STMicroelectronics (STM) rebondit. Après une fin d'année 2008 et un premier trimestre 2009 « calamiteux », le fabricant franco-italien de composants électroniques profite de la relance de la consommation, notamment dans la téléphonie mobile.
L'Ipod d'Apple, un des clients de STM, a poussé ses concurrents à réagir. Samsung, Nokia, LG ont sorti de nouveaux smartphones et ce sont aussi des clients de STM.
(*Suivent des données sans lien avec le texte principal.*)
(** X5.  However the iterations of the sensing loop and the polls of the
    control loop interleave, the commands delivered so far are the
    recognized entries of the part of the log below the cursor, and a
    poll brings them up to the recognized entries of the whole log: each
    recognized entry is delivered once, in log order. *)
Theorem delivery_exactly_once (config : GestureConfig) (d0 : disk)
    (es : list event) :
  let s := sys_run (sys_start config d0) es in
  sys_delivered s
  = recognized (firstn (_read_index (sys_reader s))
                       (all_snaps (sys_writer s)))
  /\ sys_delivered (sys_step s Poll) = recognized (all_snaps (sys_writer s))
  /\ all_snaps (sys_writer (sys_step s Poll)) = all_snaps (sys_writer s).
Proof.
  intros s.
  destruct (sys_invariant config d0 es) as (_ & _ & Hdel). fold s in Hdel.
  split; [exact Hdel|].
  pose proof (sys_invariant config d0 (es ++ [Poll])) as Hnext.
  cbv zeta in Hnext. rewrite sys_run_snoc in Hnext. fold s in Hnext.
  destruct Hnext as (Hd & Hc & Hdel').
  destruct (sys_invariant config d0 es) as (Hd0 & Hc0 & _).
  fold s in Hd0, Hc0.
  assert (Hw : sys_writer (sys_step s Poll) = sys_writer s).
  { unfold sys_step.
    now destruct (read_new_commands (sys_reader s) (sys_disk s)) as [[? |?] ?]. }
  assert (Hidx : _read_index (sys_reader (sys_step s Poll))
                 = length (all_snaps (sys_writer s))).
  { unfold sys_step. rewrite (read_new_commands_recognized _ _ _ Hd0).
    simpl. lia. }
  rewrite Hdel', Hw, Hidx, firstn_all. split; reflexivity.
Qed.

(** Two snaps 0.3 s apart, polled while the burst is open and after it
    has closed: nothing at first, then the photo command, once. *)
Example two_snaps_take_one_photo :
  let es := [Sensed (Some (mkReading 0 60000 0));
             Sensed (Some (mkReading 0 10 (1 # 10)));
             Sensed (Some (mkReading 0 60000 (3 # 10)));
             Poll;
             Sensed None;
             Sensed (Some (mkReading 0 10 (11 # 10)));
             Poll; Poll] in
  map (fun n => sys_delivered
                  (sys_run (sys_start (mkGestureConfig 50000 (7 # 10))
                                      no_files)
                           (firstn n es)))
      [4; 7; 8]%nat
  = [[]; [TAKE_PHOTO]; [TAKE_PHOTO]].
Proof. reflexivity. Qed.

(** ** Gesture detector: counts *)

(** The gate touches the [_valid] flag only. *)
Lemma detect_edge_frame (d : SnapDetector) (x : Z) :
  _threshold (snd (_detect_edge d x)) = _threshold d
  /\ _time_window (snd (_detect_edge d x)) = _time_window d
  /\ _snap_count (snd (_detect_edge d x)) = _snap_count d
  /\ _prev_snap_time (snd (_detect_edge d x)) = _prev_snap_time d.
Proof.
  unfold _detect_edge.
  destruct ((x >? _threshold d) && _valid d); [repeat split|].
  destruct ((x <? _threshold d) && negb (_valid d)); repeat split.
Qed.
(** * Semantic-change measurement: [calculate_semantic_change.py]

    A shallow embedding of the analysis script and the proofs of the
    properties stated about it.

    Conventions of the embedding.
    - A [float64] is a real number when it is finite, and [None] when it is
      not (nan, +inf and -inf are not told apart).  Rounding, overflow and
      signed zeros are outside the model: arithmetic on finite values is the
      arithmetic of [R].
    - A character of a [str] is a code point below 256: the Latin-1
      range, which holds the letters of English, German, Latin and
      Swedish.  The word characters of a regular expression are those of
      Unicode in that range.
    - NumPy arrays that are passed around by reference live in a heap of
      the [world]; [print] appends to the world's standard output; the
      files written by the script are kept in a map from path to content,
      and the directories it makes in a list.
    - Python exceptions are the [Raise] outcome of the monad [M]; the
      world at the point of the raise is kept.
    - The regular-expression engine, the case mapping of [str.upper], the
      clustering estimators of scikit-learn and the answers of the
      operating system when a directory is made or a file is opened are
      not part of the script: they are the fields of the record
      [Library]. *)

From Stdlib Require Import String Ascii.
From Stdlib Require Import Reals Lra Lia List ZArith Bool.
From Stdlib Require Import Permutation Sorted.
Import ListNotations.

(* ================================================================= *)
(** ** Values *)

Definition float64 := option R.
Definition fin (r : R) : float64 := Some r.
Definition nonfinite : float64 := None.

Definition vec := list R.
Definition ndarray := list float64.
Definition loc := nat.

Inductive pyobj :=
| PyNone
| PyFloat (x : float64)
| PyInt (n : Z)
| PyStr (s : string).

(** An argument of [compute_jsd]: a Python list of floats, or a reference
    to a float ndarray. *)
Inductive pyval :=
| PyList (xs : list R)
| NdArray (l : loc).

(** [ReError] is [re.error]; [OSError] stands for its subclasses too
    ([FileNotFoundError], [PermissionError], ...). *)
Inductive exn :=
| ValueError
| IndexError
| SystemExit
| ReError
| OSError.

Inductive outcome (A : Type) :=
| Ok (a : A)
| Raise (e : exn).
Arguments Ok {A} a.
Arguments Raise {A} e.

(** One row of the results table. *)
Record row := mk_row {
  r_word : string;
  r_aff_prop : float64;
  r_kmeans_5 : float64;
  r_kmeans_7 : float64;
  r_averaging : R;
  r_aff_prop_clusters : nat
}.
A Tours, l'usine, qui était au point mort il y a six mois, tourne désormais 7 jours sur 7. Elle est même « en surchauffe, parce que nos clients doivent reconstituer très rapidement leurs stocks », explique de Ricardo de Sa Earp, le patron de la division Composants de STM. On ne parle plus de chômage partiel et d'encouragement aux départs. L'an passé, l'effectif était tombé à 1 346 salariés après un pic de 1 680 en 2006. Le premier industriel d'Indre-et-Loire emploie 1 580 personnes en 2009 et l’embauche d'une trentaine d'intérimaires est prévue d'ici à décembre. STM vient d'investir 3 M€ dans une nouvelle machine. Concernant l'activité, STM « a retrouvé son niveau de 2005», précise Patrick Galloy, le directeur de l'usine de Tours, qui exporte 70 % de sa production en Asie du Sud-Est, où se situent les sites d'assemblage de produits électroniques.